(* ===== verification/Prelude.v ===== *)
(** * agentkubenetwork: verification development

    agentkubenetwork is a node agent: eBPF programs write fixed-size records
    into a ring buffer; user space decodes them, turns them into flow
    observations, HTTP fragments, DNS datagrams and coverage drops, adds
    identities (the conntrack backend, the process, the Pods), aggregates flow
    observations into half-open windows, pairs requests with responses, and
    writes the results as JSON lines and, optionally, to a WhaTap collector.

    ** The files, and what they model

    - [Prelude]: results and panics, machine integers at their width, bytes
      and byte orders, instants and durations of package time, package cmp,
      sort.Slice, map iteration in an order the language leaves open
      ([MapRange]), and the automation.
    - [Text], [NetIP], [NetAddr]: the functions of strings, strconv,
      encoding/hex, unicode/utf8, net and net/netip the code calls, on lists
      of bytes.
    - [Flow], [Window], [Stream] (src/internal/flow): distributions and their
      Merge; the aggregation key, Window.add, Aggregate and sortWindows; the
      live Stream with its watermark (Add, Flush, Finish).
    - [Heap]: container/heap over an interface ([HeapInterface], [HeapLaws]).
    - [DnsParse], [Dns], [DnsSpec] (src/internal/dns): the datagram parser;
      the correlator, whose deadline heap holds pointers to queries whose
      index field Swap updates, so the queries live in a store; the abstract
      correlator, a map and nothing else, that it refines.
    - [Collector], [SocketResolver], [Reader], [Loader]
      (src/internal/collector): the record of the BPF programs, its decoder
      and conversions; the socket cache, a map whose entries point into a
      linked list, and the /proc/net/tcp parser; the Read loop with the
      drop-counter poll; OpenBPF, the OpenSSL probes and their coverage, and
      Close, as traces of what is acquired and released.
    - [Conntrack], [ConntrackWire], [Netlink] (src/internal/conntrack): the
      lookup table, the refresh policy and ResolveAfter; the ctnetlink message
      parser, with slice bounds errors as values; the dump over a socket, with
      its deadline, and the resolver on top of it.
    - [Http1], [L7Types], [Http2], [L7], [L7State] (src/internal/l7): the HTTP/1 line
      parsers; fragments, transactions and keys; the HTTP/2 frame and header
      block state of a direction; the correlator (Process, expire); what
      bounds its state.
    - [WhatapWire], [WhatapClient], [WhatapSession] (src/internal/whatap):
      frames, ECB over a block cipher, the key reply, licenses, writeAll;
      Send, connect and sendFrame as a state monad over the client's guarded
      fields; the life of the sessions as steps of Send, of the goroutines of
      receive, of the callback of watchConnection, and of Close.
    - [Bridge], [BridgeClient] (src/internal/bridge): window validation, the
      request of a window and the bounded check of a MapValue; NewClient, Send
      with its write loop, and the replies readAck accepts.
    - [Submit] (src/cmd/network-edge-submit): the scanner, the outcome of a
      line, the summary and the exit code.
    - [Process] (src/internal/process): the parsers of stat, cmdline and
      cgroup, the identity assembled from four reads of procfs, and the cache.
    - [PodIdentity], [PodInformer] (src/internal/podidentity): the index
      functions, the lookup of the only Pod, and Enrich; Start, the function
      it returns, and the cache between them.
    - [HostPort], [TagConfig] (src/internal/whatap/client.go's validServer,
      src/internal/tagcount/config.go): host and port texts, the properties
      file, the environment and the list of servers.
    - [Output] (src/internal/app/output.go): the bounded queue, its writer
      goroutine and Close.
    - [App] (src/internal/app: event_stream.go, events.go, pipeline.go): the
      pump of reads with its permits, capture progress and the watermark,
      pending resolutions, and the event loop with its choices as an oracle.
    - [Pack] (src/internal/tagcount: pack.go, pack_coverage.go,
      pack_events.go): the validation and the fields of the four packs, and
      the text a record identity hashes.
    - [Exporter] (src/internal/tagcount: exporter.go, export_events.go): the
      exporter's queue, counters, sender goroutine and Close, as steps.
    - [Command] (src/cmd/agentkubenetwork): flags, environment, the parts a
      run acquires and releases, the periodic summary; also newEventOutput and
      Run of src/internal/app and NewClient of src/internal/whatap.
    - [Exportable], [ExportableL7], [ExportableFlow]: no code of their own;
      the correlators and the stream composed with the packs. [AppAccounts]:
      the event loop composed with the stream and the batch aggregation;
      [AppDelivery]: the event loop over a world whose exporter is the
      modelled one; [AppOutput]: over a world whose output is the modelled
      queue; [AppLogic]: the rules for what the event loop keeps, which both
      use.

    A file keeps the names of the functions it models; where two packages use
    a name, each file has its own. State is a record passed through; a Go map
    is a [gmap]; a pointer that may be nil is an [option]; an error is a
    constructor of the component's error type; a panic is an error value of
    its own. Where the code shares memory (the DNS heap, the list of the
    socket cache) the model has the store and the pointers.

    ** How the parts meet

    [Reader] returns the events [Collector] converts and [App] receives; the
    observations are the input of [Window] and [Stream], the fragments the
    input of [L7] and [Dns]; [Conntrack] answers from what [ConntrackWire]
    parses of the datagrams [Netlink] receives, and [PodIdentity] from the
    store of [PodInformer]; [Loader] opens the reader [Reader] reads; [Bridge]
    turns a finished window of [Stream] into a request, which [Pack] turns into
    a pack, which [Exporter] queues for the client of [WhatapClient]; [Exportable] and [ExportableL7] carry the fragments
    through the correlators to the packs, [ExportableFlow] the observations
    through the stream to Export. [Command] checks what the constructors of
    these parts check; [Submit] sends windows with [BridgeClient].
    Interfaces: [HeapLaws] is what [Dns] needs of container/heap and what
    [Heap] proves; [MapRange] is what the language promises of map iteration;
    [Hpack] is the HPACK decoder, [BlockLaws] AES, [WriterLaws] an io.Writer,
    [Conntrack.WorldLaws] the clock of the conntrack resolver, which
    [Netlink] implements over [Netlink.KernelLaws], the clock and the calls of
    package unix, [App.WorldLaws] the clock of a capture,
    [Loader.world] what the kernel and the ELF files answer,
    [OutputWorld] a world of [App] whose Encode is that of [Output], which a
    world with an exporter inherits, [Kept] what an invariant of the event
    loop has to be kept by,
    [EnvironmentLaws] the
    connections, contexts and the other goroutines of a WhaTap client,
    [MapValueLaws] golib's MapValue, [MapReaderLaws] a MapValue read back,
    [NetLaws] the bridge's connection, [Kernel] what procfs says of the holder
    of a PID, [indexes] client-go's indexer: each states documented behaviour
    only. In [App] the clock, the resolvers and the outputs are a world that
    reacts.

    ** What the theorems show

    The number of a claim is the place of its theorem in the order of
    importance; by subject:

    - The event loop ([App]): every flow event a run accepts is in the windows
      it writes, which are those Aggregate gives, or in a record of what was
      dropped ([AppAccounts], C1); what it writes is what the collector is
      sent, in that order, or is counted ([AppDelivery], C2), and what gets
      written, in that order, or is reported ([AppOutput], C3); no observation
      of a capture is ever late (C4), a cancellation ends the loop (C19), what
      it keeps is bounded (C20).
    - Windows ([Flow], [Window], [Stream]): a live stream computes what
      Aggregate computes of the accepted observations (C6); what
      Aggregate returns does not depend on orders (C17), but for the places of
      windows of Pods without a UID. That Aggregate conserves and groups its
      observations, that a stream keeps its invariant and flushes exactly what
      the watermark passes, and that merging summarises, are theorems that are
      not claims of their own.
    - DNS ([DnsParse], [DnsSpec]): the heap-based correlator refines the
      abstract one (C5); the parser is exact (C30).
    - HTTP ([Http2], [L7], [L7State]): the cuts of a stream do not matter
      (C33); state and buffers are within the configured limits, and directions
      belong to tracked connections (C34). [L7.http1_exchange]: an exchange yields
      one transaction.
    - Identities: never that of another process with the PID ([Process], C11);
      that of the Pod the informer knows, when it is the only one
      ([PodInformer], C40); the conntrack table ([Conntrack], C27), answers
      that are fresh ([Netlink], C28), a dump that is whole or an error (C29),
      and read back (C37); the socket cache ([SocketResolver], C31).
    - Collection: the loader leaks nothing and detaches what it closes ([Loader],
      C23) and attaches what it should (C24); records decode to what their bytes hold (C38);
      kernel drop counters are conserved (C32).
    - Delivery: the output loses nothing silently ([Output.close_accounts]);
      the exporter accounts for every pack (C10), a nil error of its Close
      is a confirmation ([Exporter.close_confirmed]), record identities
      determine records (C25); Send writes at most once ([WhatapClient],
      C7), no connection of a client is left open ([WhatapSession], C8) and
      its Close returns (C9); the bridge's Send reports what happened (C15)
      and network-edge-submit accounts for its input (C16).
    - Validation: windows (C18), MapValue (C39), packs (C26); what the
      correlators and the stream emit has a pack (C12, C13, C14).
    - WhaTap's wire: what the receive loop takes (C35) and which key replies
      are accepted (C36), exactly.
    - Configuration: what the checks of the command line guarantee (C21) and
      that a run releases what it acquires (C22); what the settings must be
      ([TagConfig.config_exact]).

    Lemmas about defects: [L7.tracked_connections_exceed_limit],
    [ConntrackWire.unpadded_attribute_panics],
    [ExportableL7.http2_method_rejected], [Window.unidentified_pods_unordered].

    ** Fuel

    Loops that are not structural take fuel, and a lemma shows that the fuel
    given is enough: DNS names consume a byte an iteration
    ([DnsParse.parseName_fuel]), the DNS drain removes a query an iteration
    ([Dns.drain_fuel]), HTTP/2 frames consume nine bytes
    ([Http2.feed_loop_fuel]), netlink messages consume sixteen bytes and
    attributes four ([ConntrackWire.parseMessages_dump],
    [ConntrackWire.attributes_attrs]), writeAll consumes a byte
    ([WhatapWire.writeAll_total]), as does the write loop of the bridge
    ([BridgeClient.write_payload_spec]), an IPv6 address has eight groups, and
    a receive of a dump takes at least a nanosecond of its second, so that
    [Netlink.dump_fuel] iterations are enough ([Netlink.receive_loop_returns]). The
    result of exhausted fuel is an error value, or [None], of its own.

    ** What is not modelled, and why

    The eBPF programs, and the loading of the embedded object (cilium/ebpf);
    the system calls themselves and goroutine scheduling (their answers and
    effects are inputs, worlds, or steps); encoding/json and SHA-256 (a digest
    and an encoding are parameters); golib's packs and the hello message;
    client-go's informer and indexer; flag.Parse and ParseDuration (the flags
    and a duration are arguments); the Unicode tables (whether an object name
    is graphic is a parameter); the nil checks of interfaces that the callers
    of the repository always provide.
    A Go int is an unbounded integer where it only measures a length; times
    are instants, so UTC() is the identity. *)

From stdpp Require Export base numbers list gmap strings sorting.
From Stdlib Require Export Strings.Byte.
From Stdlib Require Import OrdersEx.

___

* _What to produce_
Find the word "parts" in the records, and report each line that has it.

* _Result below_
    - [Command] (src/cmd/agentkubenetwork): flags, environment, the parts a
    ** How the parts meet
    these parts check; [Submit] sends windows with [BridgeClient].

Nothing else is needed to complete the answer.